My name is Leire and I’m a first year student at Glasgow Uni. I come from San
Sebastian in the Basque Country, one of the zones most affected by Coronavirus in Spain.
I’m home right now; I flew back on the last plane from Edinburgh, 4 days after Spain
installed a nationwide lockdown. I won’t go into too much detail on my weeks before
leaving Glasgow because I imagine many are familiar: leaving my whole life behind on less than a week’s notice, packing up everything I own in case I’m not in Glasgow to vacate halls, having to say goodbye to all of my friends with no way of knowing when I’ll see them again.
The lockdown has been in place for just over two weeks (as of the 30th of March)
and everything is deserted. The rules of the lockdown are simple: every business except for those considered essential (mostly just supermarkets and pharmacies) are closed, and
people can only go out for a limited number of things, such as grocery shopping or walking the dog. This is confirmed to extend for at least one month (starting the 15th of March), but people expect it’ll be even longer.
Everyday quarantine life also has its quirks, as many of us around the world now
know but never could have anticipated two weeks ago. People queue outside of
supermarkets in order to limit the number of people inside; they stay a metre away from each other, and when it’s time to shop, they do so using gloves. Army tanks roam the
streets here, fining anyone who can’t justify being outside. People are allowed to walk their dogs but they have to do so alone, and aren’t allowed to interact with anyone in the street. Most medical procedures not related to coronavirus (like tests or surgeries) are being postponed. The internet is plagued with videos of toddlers struggling to understand why they can’t go to the park.

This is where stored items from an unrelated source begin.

(* ===== verification/Queue.v ===== *)
(** * The job queue ([worker/queue/consumer.py])

    The Redis Streams consumer: group creation, reading, reclaiming, acknowledging and
    dead-lettering of entries. *)
From S2P Require Import Prelude PyStr Errors Json JsonText Effects Constants.
From stdpp Require Import options.

Definition DEAD_LETTER_MAXLEN : Z := 1000.

Record QueueMessage := { msg_id : pystr; payload : json; delivery_count : Z }.

Section Queue.
Context {PR : PyRuntime} {JR : JsonRuntime} {E : Type} {HE : Handler E}.
Context (consumer_name : pystr).

(** [QueueMessage.job_id]: a payload that is not an object raises. *)
Definition msg_job_id (m : QueueMessage) : res pystr :=
  d ← as_dict (payload m); mret (py_str (default (JStr []) (dict_get (u "job_id") d))).

Definition set_group_ready (m : Mem) : Mem :=
  {| group_ready := true; cid_cache := cid_cache m; profile_cache := profile_cache m; metrics := metrics m; api := api m |}.

(** [str(exc)] of a [ResponseError]. *)
Definition response_text (e : exc) : option pystr := match e with ResponseError t => Some t | _ => None end.

Definition ensure_group : M E unit :=
  m ← get_mem;
  if group_ready m then mret tt
  else
    _ ← try_except (call (RXgroupCreate JOB_STREAM CONSUMER_GROUP (u "0") true))
          (λ e, match response_text e with
                | Some t => Some (if str_contains (u "BUSYGROUP") t then mret tt else raise e)
                | None => None
                end);
    modify_mem set_group_ready.

Definition is_decode_error (e : exc) : bool := match e with JSONDecodeError => true | _ => false end.

Definition _to_message (id : pystr) (fields : gmap pystr pystr) (count : Z) : res QueueMessage :=
  match json_loads (default (u "{}") (fields !! u "payload")) with
  | Ok p => Ok {| msg_id := id; payload := p; delivery_count := count |}
  | Raise e => if is_decode_error e then Ok {| msg_id := id; payload := JDict []; delivery_count := count |}
               else Raise e
  end.

Definition read (count block_ms : Z) : M E (list QueueMessage) :=
  _ ← ensure_group;
  response ← call (RXreadgroup CONSUMER_GROUP consumer_name JOB_STREAM (u ">") count block_ms);
  lift (res_map (λ e, _to_message e.1 e.2 1) (concat (map snd response))).

Definition claim_one (min_idle_ms : Z) (entry : pystr * Z) : M E (list QueueMessage) :=
  result ← call (RXclaim JOB_STREAM CONSUMER_GROUP consumer_name min_idle_ms [entry.1]);
  lift (res_map (λ e, _to_message e.1 e.2 entry.2) result).

Definition claim_stale (min_idle_ms count max_retries : Z) : M E (list QueueMessage) :=
  _ ← ensure_group;
  pending ← call (RXpendingRange JOB_STREAM CONSUMER_GROUP (u "-") (u "+") count min_idle_ms);
  claimed ← for_map pending (claim_one min_idle_ms);
  mret (concat claimed).

Definition ack (id : pystr) : M E unit :=
  _ ← call (RXack JOB_STREAM CONSUMER_GROUP id);
  _ ← call (RXdel JOB_STREAM id);
  mret tt.

Definition dead_letter (m : QueueMessage) (reason : pystr) : M E unit :=
  _ ← call (RXadd DEAD_LETTER_STREAM
              [(u "payload", json_dumps (payload m)); (u "reason", reason);
               (u "delivery_count", str_of_int (delivery_count m))] DEAD_LETTER_MAXLEN true);
  _ ← ack (msg_id m);
  (* the log line reads the job id again *)
  _ ← lift (msg_job_id m);
  mret tt.

Definition queue_depth : M E Z :=
  try_except (call (RXlen JOB_STREAM)) (λ e, if is_ResponseError e then Some (mret 0) else None).

(** ** Properties *)

(** creating the consumer group is idempotent and tolerant.  When [ensure_group] returns, the
    group is known to exist; it then issued no command if that was known before, and otherwise
    exactly one creation, which succeeded or was refused because the group exists already. *)
Theorem ensure_group_spec s :
  returns ensure_group (λ _ s',
    group_ready (mem s') = true ∧
    if group_ready (mem s) then s' = s
    else ∃ a, trace s' = Ev (RXgroupCreate JOB_STREAM CONSUMER_GROUP (u "0") true) a :: trace s ∧
              match a with
              | Ok _ => True
              | Raise e => ∃ t, e = ResponseError t ∧ str_contains (u "BUSYGROUP") t = true
              end) s.
Proof.
  apply returns_bind. apply wp_get_mem. intros m [= <-]. destruct (group_ready (mem s)) eqn:Eg.
  - by apply returns_ret.
  - apply returns_bind. apply wp_try.
    refine (wp_call (RXgroupCreate JOB_STREAM CONSUMER_GROUP (u "0") true) _ _ _). intros r e. cbv beta.
    assert (∀ a, (match a with Ok _ => True | Raise e => ∃ t, e = ResponseError t ∧ str_contains (u "BUSYGROUP") t = true end) →
      returns (E:=E) (modify_mem set_group_ready) (λ _ s', group_ready (mem s') = true ∧
        ∃ a, trace s' = Ev (RXgroupCreate JOB_STREAM CONSUMER_GROUP (u "0") true) a :: trace s ∧
          match a with Ok _ => True | Raise e => ∃ t, e = ResponseError t ∧ str_contains (u "BUSYGROUP") t = true end)
        (St e (mem s) (Ev (RXgroupCreate JOB_STREAM CONSUMER_GROUP (u "0") true) a :: trace s))) as Hend.
    { intros a Ha. apply wp_modify_mem. intros [] _. split; [done|]. by exists a. }
    destruct r as [[]|x]; [by intros [] _; apply Hend|].
    destruct (response_text x) as [t|] eqn:Et; [|by intros ? [=]].
    destruct (str_contains (u "BUSYGROUP") t) eqn:Eb; [|by intros ? [=]].
    apply wp_ret. intros [] _. apply Hend. exists t. destruct x; simplify_eq/=. done.
Qed.

Lemma ensure_group_grows : emits (λ _, True) ensure_group.
Proof.
  unfold ensure_group. emits_tac; try done. destruct (response_text _); simplify_eq. by case_match; emits_tac.
Qed.

Lemma to_message_ok id fields count m :
  _to_message id fields count = Ok m → msg_id m = id ∧ delivery_count m = count.
Proof. unfold _to_message. repeat case_match; intros; simplify_eq; done. Qed.

(** The claim of one pending entry, with its answer. *)
Definition claim_event (min_idle_ms : Z) (entry : pystr * Z) (claimed : list (pystr * gmap pystr pystr)) : event :=
  Ev (RXclaim JOB_STREAM CONSUMER_GROUP consumer_name min_idle_ms [entry.1]) (Ok claimed).

(** What the claims gave, each entry with the delivery count reported for it. *)
Definition claimed_entries (pending : list (pystr * Z)) (answers : list (list (pystr * gmap pystr pystr))) :
    list (Z * (pystr * gmap pystr pystr)) :=
  concat (zip_with (λ p a, map (pair p.2) a) pending answers).

Lemma claim_loop min_idle_ms todo s :
  returns (for_map todo (claim_one min_idle_ms)) (λ mss s', ∃ answers,
    length answers = length todo ∧
    trace s' = rev (zip_with (claim_event min_idle_ms) todo answers) ++ trace s ∧
    res_map (λ x, _to_message x.2.1 x.2.2 x.1) (claimed_entries todo answers) = Ok (concat mss)) s.
Proof.
  revert s. induction todo as [|[id n] todo IH]; intros s; cbn [for_map]; [ret_step; by exists []|].
  ret_step. unfold claim_one. do 3 ret_step. rename a0 into ms, H into Hms. simpl in Hms.
  ret_step. eapply returns_mono; [|apply IH]. intros mss s' (answers & Hlen & Ht & Hall). ret_step.
  exists (a :: answers). split; [simpl; by rewrite Hlen|]. split; [rewrite Ht; simpl; by rewrite <- app_assoc|].
  unfold claimed_entries in *. cbn [zip_with concat]. rewrite res_map_app, res_map_map. simpl.
  by rewrite Hms, Hall.
Qed.

(** C38: reclaiming neither invents nor drops work.  When [claim_stale] returns, it asked Redis which
    entries were idle for at least the given time, claimed exactly these, one by one in this order,
    and its messages are exactly the entries Redis then handed over, decoded, each with the delivery
    count Redis had reported for it, on which dead-lettering is decided. *)
Theorem claim_stale_spec min_idle_ms count max_retries s :
  returns (claim_stale min_idle_ms count max_retries) (λ ms s', ∃ pending answers old,
    length answers = length pending ∧
    trace s' = rev (zip_with (claim_event min_idle_ms) pending answers) ++
      Ev (RXpendingRange JOB_STREAM CONSUMER_GROUP (u "-") (u "+") count min_idle_ms) (Ok pending) :: old ++ trace s ∧
    res_map (λ x, _to_message x.2.1 x.2.2 x.1) (claimed_entries pending answers) = Ok ms) s.
Proof.
  unfold claim_stale. ret_step. eapply returns_mono; [|apply (emits_returns (λ _, True)), ensure_group_grows].
  intros [] s1 (old & Ht1 & _). do 2 ret_step. ret_step. rename a into pending.
  eapply returns_mono; [|by apply claim_loop]. intros mss s' (answers & Hlen & Ht & Hall). ret_step.
  exists pending, answers, old. split; [done|]. split; [|done]. rewrite Ht. simpl. by rewrite Ht1.
Qed.

(** an entry leaves the stream for the dead-letter stream in this order: it is copied, then
    acknowledged, then deleted; if the copy fails it is not acknowledged. *)
Theorem dead_letter_order m reason s :
  wp (dead_letter m reason) (λ r s',
    let copy := RXadd DEAD_LETTER_STREAM
                  [(u "payload", json_dumps (payload m)); (u "reason", reason);
                   (u "delivery_count", str_of_int (delivery_count m))] DEAD_LETTER_MAXLEN true in
    let ack := RXack JOB_STREAM CONSUMER_GROUP (msg_id m) in
    let del := RXdel JOB_STREAM (msg_id m) in
    (∃ e, r = Raise e ∧ trace s' = Ev copy (Raise e) :: trace s) ∨
    (∃ a e, r = Raise e ∧ trace s' = Ev ack (Raise e) :: Ev copy (Ok a) :: trace s) ∨
    (∃ a b c, trace s' = Ev del c :: Ev ack (Ok b) :: Ev copy (Ok a) :: trace s ∧
              (is_ok r = true → is_ok c = true))) s.
Proof.
  unfold dead_letter, ack. wp_go; destruct (msg_job_id m) eqn:?; wp_go;
    first [ left; eexists; split; reflexivity
          | right; left; eexists _, _; split; reflexivity
          | right; right; eexists _, _, _; split; [reflexivity|done] ].
Qed.
End Queue.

And it seems like it’s only getting worse. As of Monday, 26 March, Spain has almost
60,000 infected people, making it the 4th most infected country, and has surpassed China in number of deaths. The President is rumoured to have coronavirus (seeing as his wife has it), and many other politicians are confirmed to have it. Hospitals are on the brink of collapse, and it seems like the trouble has barely started. COVID-19’s long incubation process means that people infected 14 to 21 days ago (when quarantine still was not in effect, and people mingled as usual) will start showing symptoms. People who formerly parroted “I’m not afraid of the virus, I’m just afraid of the hysteria,” are now starting to realize them and their loved ones are also at risk.
But through the bleak reality of a pandemic and a quarantine, there are also
beautiful displays of humanity. Every night at 8 p.m., religiously, the entire country stops
what they’re doing and claps and cheers out of their windows to show support for the
people that support us through this crisis – the supermarket workers, the cleaners, the
doctors and nurses. Windows, balconies and terraces have become essential to a
community life more bustling than ever. People organize street-wide games of bingo, they put on dance parties, do gymnastics or play “I spy”. The two toddlers who live on the apartment block across the street from my house have decorated their balcony with
drawings and a sign saying “hello”, and they wave at me every time they see me. So does
the elderly man who walks around his terrace every morning, the man opposite who plays the guitar for the whole neighbourhood, and the middle-aged ladies who sunbathe even in the chilly Basque spring.
We don’t know what’s going to happen. We don’t know how many more are going
to die; if we’ll get to see spring; how this is going to affect the economy or when we’ll get
normal life back. And people are terrified. But these little shows of community help make the seemingly endless stretch of quarantine days special, almost pleasant. They help me believe that we’ll get out of this together, helping each other, caring for each other, using solidarity and community as tools to propel us forward. And I know once this crisis is finally over, that we’ll have retained these lessons, and we’ll emerge with more respect towards essential workers, more involved in our community, more willing to help those of us who are the most vulnerable; overall, we’ll emerge kinder.